┌────────
(* ===== verification/Blowfish.v ===== *)
(** * Blowfish: [benchmarks/pycrypto/src/Blowfish.c].

    The state carries a magic number that the key setup sets last; encryption
    and decryption assert it, and an [assert] that fails is [None]. *)
From S2P Require Import Prelude Arrays Bytes BlockCipher BlowfishTables.
Local Open Scope Z_scope.
Local Open Scope word_scope.

Definition BLOWFISH_MAGIC : Z := 0xf9d565de.

Record Blowfish_state := mk_bf {
  magic : Z; P : list Z; S1 : list Z; S2 : list Z; S3 : list Z; S4 : list Z }.

(** [F(a, b, c, d)], modulo [2^32]. *)
Definition F (a b c d : Z) : Z := u32 ((u32 (a + b) .^ c) + d).

Definition bytes_to_word (inp : list Z) (off : Z) : Z := be32_at inp off.
Definition word_to_bytes (w : Z) : list Z := be32_bytes w.

Definition F_at (self : Blowfish_state) (xL : Z) : Z :=
  F (get (S1 self) ((xL ≫ 24) .& 0xff)) (get (S2 self) ((xL ≫ 16) .& 0xff))
    (get (S3 self) ((xL ≫ 8) .& 0xff)) (get (S4 self) (xL .& 0xff)).

(** One iteration of each loop; a pair is [(xL, xR)]. *)
Definition enc_round (self : Blowfish_state) (i : Z) (x : Z * Z) : Z * Z :=
  let '(xL, xR) := x in
  let xL := xL .^ get (P self) i in
  let xR := xR .^ F_at self xL in
  swap (xL, xR).

Definition dec_round (self : Blowfish_state) (i : Z) (x : Z * Z) : Z * Z :=
  let '(xL, xR) := swap x in
  let xR := xR .^ F_at self xL in
  let xL := xL .^ get (P self) i in
  (xL, xR).

Definition inline_encrypt (self : Blowfish_state) (x : Z * Z) : Z * Z :=
  let '(xL, xR) := swap (rounds (enc_round self) (seqZ 0 16) x) in
  (xL .^ get (P self) 17, xR .^ get (P self) 16).

Definition inline_decrypt (self : Blowfish_state) (x : Z * Z) : Z * Z :=
  let '(xL, xR) := x in
  let x := swap (xL .^ get (P self) 17, xR .^ get (P self) 16) in
  rounds (dec_round self) (rev (seqZ 0 16)) x.

Definition Blowfish_encrypt (self : Blowfish_state) (inp : list Z) : option (list Z) :=
  if negb (magic self =? BLOWFISH_MAGIC) then None else
  let '(xL, xR) := inline_encrypt self (bytes_to_word inp 0, bytes_to_word inp 4) in
  Some (word_to_bytes xL ++ word_to_bytes xR).

Definition Blowfish_decrypt (self : Blowfish_state) (inp : list Z) : option (list Z) :=
  if negb (magic self =? BLOWFISH_MAGIC) then None else
  let '(xL, xR) := inline_decrypt self (bytes_to_word inp 0, bytes_to_word inp 4) in
  Some (word_to_bytes xL ++ word_to_bytes xR).

(** *** Key setup *)

Definition with_P (l : list Z) (s : Blowfish_state) := mk_bf (magic s) l (S1 s) (S2 s) (S3 s) (S4 s).
Definition with_S1 (l : list Z) (s : Blowfish_state) := mk_bf (magic s) (P s) l (S2 s) (S3 s) (S4 s).
Definition with_S2 (l : list Z) (s : Blowfish_state) := mk_bf (magic s) (P s) (S1 s) l (S3 s) (S4 s).
Definition with_S3 (l : list Z) (s : Blowfish_state) := mk_bf (magic s) (P s) (S1 s) (S2 s) l (S4 s).
Definition with_S4 (l : list Z) (s : Blowfish_state) := mk_bf (magic s) (P s) (S1 s) (S2 s) (S3 s) l.
Definition with_magic (m : Z) (s : Blowfish_state) := mk_bf m (P s) (S1 s) (S2 s) (S3 s) (S4 s).

(** The 72 steps that xor the key into the digits of pi. *)
Definition mix_key (key : list Z) (keylen : Z) (p : list Z) : list Z :=
  (loop 0 (18 * 4) (fun i '(p, w) =>
    let w := u32 (w ≪ 8) .| get key (i mod keylen) in
    if (i .& 3) =? 3 then (set p (i ≫ 2) (get initial_P (i ≫ 2) .^ w), 0) else (p, w)) (p, 0)).1.

(** [for (i = 0; i < n; i += 2) { inline_encrypt; a[i] = xL; a[i+1] = xR; }],
    where [a] is the array that [geta] reads and [puta] replaces. *)
Definition stir (geta : Blowfish_state -> list Z) (puta : list Z -> Blowfish_state -> Blowfish_state)
    (n : Z) (st : Blowfish_state * (Z * Z)) : Blowfish_state * (Z * Z) :=
  loop 0 (n / 2) (fun j '(s, x) =>
    let x := inline_encrypt s x in
    (puta (set (set (geta s) (2 * j) x.1) (2 * j + 1) x.2) s, x)) st.

Definition Blowfish_init (self : Blowfish_state) (key : list Z) (keylen : Z) : Blowfish_state :=
  let self := with_magic 0 self in
  if keylen <? 1 then self else if 56 <? keylen then self else
  let self := with_P (mix_key key keylen (P self)) self in
  let self := with_S4 initial_S4 (with_S3 initial_S3 (with_S2 initial_S2 (with_S1 initial_S1 self))) in
  let st := (self, (0, 0)) in
  let st := stir P with_P 18 st in
  let st := stir S1 with_S1 256 st in
  let st := stir S2 with_S2 256 st in
  let st := stir S3 with_S3 256 st in
  let st := stir S4 with_S4 256 st in
  with_magic BLOWFISH_MAGIC st.1.

(** The state of [main]: all zeros. *)
Definition zero_state : Blowfish_state :=
  mk_bf 0 (replicate 18 0) (replicate 256 0) (replicate 256 0) (replicate 256 0) (replicate 256 0).

Example blowfish_zero_vector :
  Blowfish_encrypt (Blowfish_init zero_state (replicate 8 0) 8) (replicate 8 0)
  = Some [0x4E; 0xF9; 0x97; 0x45; 0x61; 0x98; 0xDD; 0x78].
Proof. vm_compute. reflexivity. Qed.

(** ** Well-formed states *)
Definition bf_ok (s : Blowfish_state) : Prop :=
  word_list 18 (P s) /\ word_list 256 (S1 s) /\ word_list 256 (S2 s) /\
  word_list 256 (S3 s) /\ word_list 256 (S4 s).
Definition pair_ok (x : Z * Z) : Prop := word 32 x.1 /\ word 32 x.2.

Section blocks.
Implicit Types (s : Blowfish_state) (i : Z) (x : Z * Z).

Lemma bf_F_word a b c d : word 32 (F a b c d).
Proof. apply wrap_range. lia. Qed.

Lemma enc_round_ok s i x : bf_ok s -> pair_ok x -> pair_ok (enc_round s i x).
Proof.
  intros (HP & _) [Hl Hr]. destruct x as [xL xR]. split; simpl in *.
  - apply word_lxor; [lia|done|apply bf_F_word].
  - apply word_lxor; [lia|done|by eapply word_list_get].
Qed.

Lemma dec_enc_round s i x : dec_round s i (enc_round s i x) = x.
Proof. destruct x as [xL xR]. unfold dec_round, enc_round; cbn [swap]. by rewrite !lxor_cancel_r. Qed.
Lemma enc_dec_round s i x : enc_round s i (dec_round s i x) = x.
Proof. destruct x as [xL xR]. unfold dec_round, enc_round; cbn [swap]. by rewrite !lxor_cancel_r. Qed.

Lemma inline_encrypt_ok s x : bf_ok s -> pair_ok x -> pair_ok (inline_encrypt s x).
Proof.
  intros Hs Hx. unfold inline_encrypt.
  pose proof (rounds_ok (enc_round s) (fun _ => True) pair_ok (fun i x _ => enc_round_ok s i x Hs)
    (seqZ 0 16) x (Forall_trivial _) Hx) as [Hl Hr].
  destruct (rounds _ _ _) as [xL xR]. destruct Hs as (HP & _). split; simpl in *.
  all: apply word_lxor; [lia|done|by eapply word_list_get].
Qed.

Lemma swap_swap x : swap (swap x) = x.
Proof. by destruct x. Qed.

Lemma inline_dec_enc s x : inline_decrypt s (inline_encrypt s x) = x.
Proof.
  unfold inline_decrypt, inline_encrypt.
  pose proof (rounds_inverse (enc_round s) (dec_round s) (fun _ => True) (fun _ => True)
    (fun _ _ _ _ => I) (fun i x _ _ => dec_enc_round s i x) (seqZ 0 16) x) as H.
  destruct (swap (rounds _ _ _)) as [xL xR] eqn:E. rewrite !lxor_cancel_r, <-E, swap_swap.
  apply H; [apply Forall_trivial|done].
Qed.

Lemma inline_enc_dec s x : inline_encrypt s (inline_decrypt s x) = x.
Proof.
  unfold inline_decrypt, inline_encrypt. destruct x as [xL xR].
  pose proof (rounds_inverse (dec_round s) (enc_round s) (fun _ => True) (fun _ => True)
    (fun _ _ _ _ => I) (fun i x _ _ => enc_dec_round s i x) (rev (seqZ 0 16))
    (swap (xL .^ get (P s) 17, xR .^ get (P s) 16))) as H.
  rewrite rev_involutive in H. rewrite H by (first [apply Forall_trivial | exact I]). rewrite swap_swap.
  by rewrite !lxor_cancel_r.
Qed.

Lemma inline_decrypt_ok s x : bf_ok s -> pair_ok x -> pair_ok (inline_decrypt s x).
Proof.
  intros Hs [Hl Hr]. unfold inline_decrypt. destruct x as [xL xR].
  apply rounds_ok with (okk := fun _ => True); [|apply Forall_trivial|].
  - intros i [yL yR] _ [Hyl Hyr]. destruct Hs as (HP & _). split; simpl in *.
    + apply word_lxor; [lia|done|by eapply word_list_get].
    + apply word_lxor; [lia|done|apply bf_F_word].
  - destruct Hs as (HP & _). split; simpl in *;
      (apply word_lxor; [lia|done|by eapply word_list_get]).
Qed.
End blocks.

(** ** Key setup *)
Section init.
Implicit Types (s : Blowfish_state) (key : list Z).

Lemma get_byte key i : Forall (word 8) key -> word 8 (get key i).
Proof.
  intros Hk. unfold get. destruct (nth_in_or_default (Z.to_nat i) key 0) as [Hin| ->].
  - rewrite List.Forall_forall in Hk. auto.
  - unfold word; lia.
Qed.

Lemma mix_key_words key n p : Forall (word 8) key -> word_list 18 p -> word_list 18 (mix_key key n p).
Proof.
  intros Hk Hp. unfold mix_key.
  apply (loop_inv (fun _ (st : list Z * Z) => word_list 18 st.1 /\ word 32 st.2)
    0 (18 * 4) _ (p, 0)).
  - lia.
  - split; [done|unfold word; simpl; lia].
  - intros i [q w] Hi [Hq Hw]. simpl in *.
    assert (word 32 (u32 (w ≪ 8) .| get key (i mod n))) as Hw'.
    { apply word_lor; [lia|apply wrap_range; lia|]. eapply word_mono; [by apply get_byte|lia]. }
    destruct (_ =? 3); simpl; [|done]. split; [|unfold word; lia].
    apply word_list_set; [done|]. apply word_lxor; [lia| |done].
    by apply words_b_get; [|vm_compute].
Qed.

(** A stirring loop keeps the state well-formed when writing to the array does. *)
Lemma stir_ok geta puta n st :
  (forall s i x y, bf_ok s -> word 32 x -> word 32 y ->
     bf_ok (puta (set (set (geta s) i x) (i + 1) y) s)) ->
  0 <= n -> bf_ok st.1 /\ pair_ok st.2 ->
  bf_ok (stir geta puta n st).1 /\ pair_ok (stir geta puta n st).2.
Proof.
  intros Hput Hn Hst. unfold stir.
  apply (loop_inv (fun _ (st : Blowfish_state * (Z * Z)) => bf_ok st.1 /\ pair_ok st.2)); [|done|].
  - apply Z.div_pos; lia.
  - intros j [s x] Hj [Hs Hx]. simpl in *.
    pose proof (inline_encrypt_ok s x Hs Hx) as [Hl Hr]. split; [|done]. by apply Hput.
Qed.

Lemma set2_words m l i x y : word_list m l -> word 32 x -> word 32 y ->
  word_list m (set (set l i x) (i + 1) y).
Proof. intros. apply word_list_set; [by apply word_list_set|done]. Qed.

Lemma bf_init_ok s key keylen : Forall (word 8) key -> word_list 18 (P s) -> 1 <= keylen <= 56 ->
  bf_ok (Blowfish_init s key keylen) /\ magic (Blowfish_init s key keylen) = BLOWFISH_MAGIC.
Proof.
  intros Hk HP Hn. unfold Blowfish_init.
  destruct (Z.ltb_spec keylen 1), (Z.ltb_spec 56 keylen); try lia. cbv zeta.
  split; [|done].
  set (st0 := (with_S4 _ _, (0, 0))).
  assert (bf_ok st0.1 /\ pair_ok st0.2) as Hst0.
  { split; [|split; unfold word; simpl; lia]. split_and!; simpl.
    - by apply mix_key_words.
    - split; [done|apply words_b_Forall; vm_compute; reflexivity].
    - split; [done|apply words_b_Forall; vm_compute; reflexivity].
    - split; [done|apply words_b_Forall; vm_compute; reflexivity].
    - split; [done|apply words_b_Forall; vm_compute; reflexivity]. }
  clearbody st0.
  assert (forall x s, bf_ok s -> bf_ok (with_magic x s)) as Hm by (intros x [] Hs; exact Hs).
  apply Hm.
  repeat (apply stir_ok; [intros s' i x y (? & ? & ? & ? & ?) ? ?; split_and!; simpl; try done;
    by apply set2_words|lia|]). done.
Qed.

Lemma bf_block_roundtrip s b : magic s = BLOWFISH_MAGIC -> bf_ok s -> bytes 8 b ->
  (exists c, Blowfish_encrypt s b = Some c /\ bytes 8 c /\ Blowfish_decrypt s c = Some b) /\
  (exists c, Blowfish_decrypt s b = Some c /\ bytes 8 c /\ Blowfish_encrypt s c = Some b).
Proof.
  intros Hm Hs Hb. unfold Blowfish_encrypt, Blowfish_decrypt. rewrite Hm, Z.eqb_refl. cbn [negb].
  unfold bytes_to_word, word_to_bytes.
  assert (pair_ok (be32_at b 0, be32_at b 4)) as Hx by (split; apply be32_at_word, Hb).
  pose proof (inline_encrypt_ok s _ Hs Hx) as He. pose proof (inline_dec_enc s (be32_at b 0, be32_at b 4)) as Hde.
  pose proof (inline_decrypt_ok s _ Hs Hx) as Hd. pose proof (inline_enc_dec s (be32_at b 0, be32_at b 4)) as Hed.
  split.
  - revert He Hde. generalize (inline_encrypt s (be32_at b 0, be32_at b 4)). intros [l r] [? ?] Hde. eexists. split; [done|].
    split; [apply be32_pair_bytes|]. cbn [fst snd] in *. destruct (be32_at_bytes l r) as [-> ->]; [done|done|].
    rewrite Hde. by rewrite be32_bytes_at.
  - revert Hd Hed. generalize (inline_decrypt s (be32_at b 0, be32_at b 4)). intros [l r] [? ?] Hed. eexists. split; [done|].
    split; [apply be32_pair_bytes|]. cbn [fst snd] in *. destruct (be32_at_bytes l r) as [-> ->]; [done|done|].
    rewrite Hed. by rewrite be32_bytes_at.
Qed.
End init.

(** ** Properties *)

(** C33. A key of 1 to 56 bytes gives a state on which encryption and decryption
    succeed on every block and undo each other in both orders.  Any other key
    length leaves the magic number cleared, so that the assertion of every
    later encryption and decryption fails, even on a state that was usable. *)
Theorem blowfish_init_then_blocks s key keylen b :
  Forall (word 8) key -> word_list 18 (P s) -> bytes 8 b ->
  let s' := Blowfish_init s key keylen in
  if (1 <=? keylen) && (keylen <=? 56) then
    bf_ok s' /\
    (exists c, Blowfish_encrypt s' b = Some c /\ bytes 8 c /\ Blowfish_decrypt s' c = Some b) /\
    (exists c, Blowfish_decrypt s' b = Some c /\ bytes 8 c /\ Blowfish_encrypt s' c = Some b)
  else Blowfish_encrypt s' b = None /\ Blowfish_decrypt s' b = None.
Proof.
  intros Hk HP Hb s'. destruct (Z.leb_spec 1 keylen), (Z.leb_spec keylen 56); cbn [andb].
  - destruct (bf_init_ok s key keylen) as [Hs Hm]; [done|done|lia|]. split; [done|].
    by apply bf_block_roundtrip.
  - unfold s', Blowfish_init. destruct (Z.ltb_spec keylen 1), (Z.ltb_spec 56 keylen); try lia. by split.
  - unfold s', Blowfish_init. destruct (Z.ltb_spec keylen 1); [by split|lia].
  - lia.
Qed.

Lemma blowfish_init_then_blocks_witness :
  Blowfish_encrypt (Blowfish_init zero_state (replicate 8 0) 57) (replicate 8 0) = None.
Proof.
  apply (blowfish_init_then_blocks zero_state (replicate 8 0) 57 (replicate 8 0)).
  - apply Forall_replicate. unfold word; lia.
  - apply word_list_replicate.
  - split; [reflexivity|]. apply Forall_replicate. unfold word; lia.
Defined.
└────────
**Your assignment**
Scan the entries above for lines with "setup" in them, then report how many there are as a plain number.

**Response**
3